Lines from the beginning of the entries up to and including the one with "rewrite (lookup_app_l (visited" must be duplicated word for word; leave out all others.
Segment Start: MATERIAL PROVIDED
Lemma chain_snoc tbl visited c j :
  chain tbl visited c -> next tbl c = Some j -> chain tbl (visited ++ [c]) j.
Proof.
  intros Hch Hn k i Hk. destruct (decide (k < length visited)%nat) as [Hlt|Hge].
  - rewrite lookup_app_l in Hk by done. rewrite (Hch k i Hk).
    rewrite (lookup_app_l (visited ++ [c])); [done|]. rewrite length_app. cbn. lia.
  - apply lookup_snoc_Some in Hk as [[? _]|[-> <-]]; [lia|]. rewrite Hn.
    rewrite lookup_app_r by (rewrite length_app; cbn; lia).
    by rewrite length_app, Nat.add_1_r, Nat.sub_diag.
Qed.

(** Meeting a visited process again closes a cycle. *)
Lemma chain_cycle tbl visited c i :
  chain tbl visited c -> NoDup visited -> visited !! i = Some c ->
  cycle tbl (drop i visited).
Proof.
  intros Hch Hnd Hi. assert (Hlt := lookup_lt_Some _ _ _ Hi).
  split; [|split].
  - intros E. apply (f_equal length) in E. rewrite length_drop in E. cbn in E. lia.
  - rewrite <- (take_drop i visited) in Hnd. by apply NoDup_app in Hnd as (_ & _ & ?).
  - intros k x Hk. rewrite lookup_drop in Hk. rewrite (Hch _ _ Hk), lookup_drop, length_drop.
    assert (Hk' := lookup_lt_Some _ _ _ Hk).
    destruct (decide (S k = length visited - i)%nat) as [E|E].
    + rewrite <- E, Nat.Div0.mod_same, Nat.add_0_r, Hi.
      rewrite lookup_app_r by lia. by replace (S (i + k) - length visited)%nat with 0%nat by lia.
    + rewrite Nat.mod_small by lia. rewrite lookup_app_l by lia. f_equal. lia.
Qed.

Lemma cycle_next tbl l i :
  cycle tbl l -> i ∈ l -> exists j, next tbl i = Some j /\ j ∈ l.
Proof.
  intros (Hne & _ & Hn) [k Hk]%list_elem_of_lookup.
  assert (Hlen : length l <> 0%nat) by (by destruct l).
  destruct (lookup_lt_is_Some_2 l (S k mod length l)) as [j Hj].
  { by apply Nat.mod_upper_bound. }
  exists j. split; [by rewrite (Hn k i Hk)|]. by eapply list_elem_of_lookup_2.
Qed.

(** A chain that ends contains no member of a cycle. *)
Lemma ends_not_cycle tbl l i : ends tbl i -> cycle tbl l -> i ∉ l.
Proof.
  intros He Hc. induction He as [i Hn|i j Hn _ IH]; intros Hi;
    destruct (cycle_next _ _ _ Hc Hi) as (j' & Hj & Hl); congruence.
Qed.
Segment End: MATERIAL PROVIDED
(REPLY):
Lemma chain_snoc tbl visited c j :
  chain tbl visited c -> next tbl c = Some j -> chain tbl (visited ++ [c]) j.
Proof.
  intros Hch Hn k i Hk. destruct (decide (k < length visited)%nat) as [Hlt|Hge].
  - rewrite lookup_app_l in Hk by done. rewrite (Hch k i Hk).
    rewrite (lookup_app_l (visited ++ [c])); [done|]. rewrite length_app. cbn. lia.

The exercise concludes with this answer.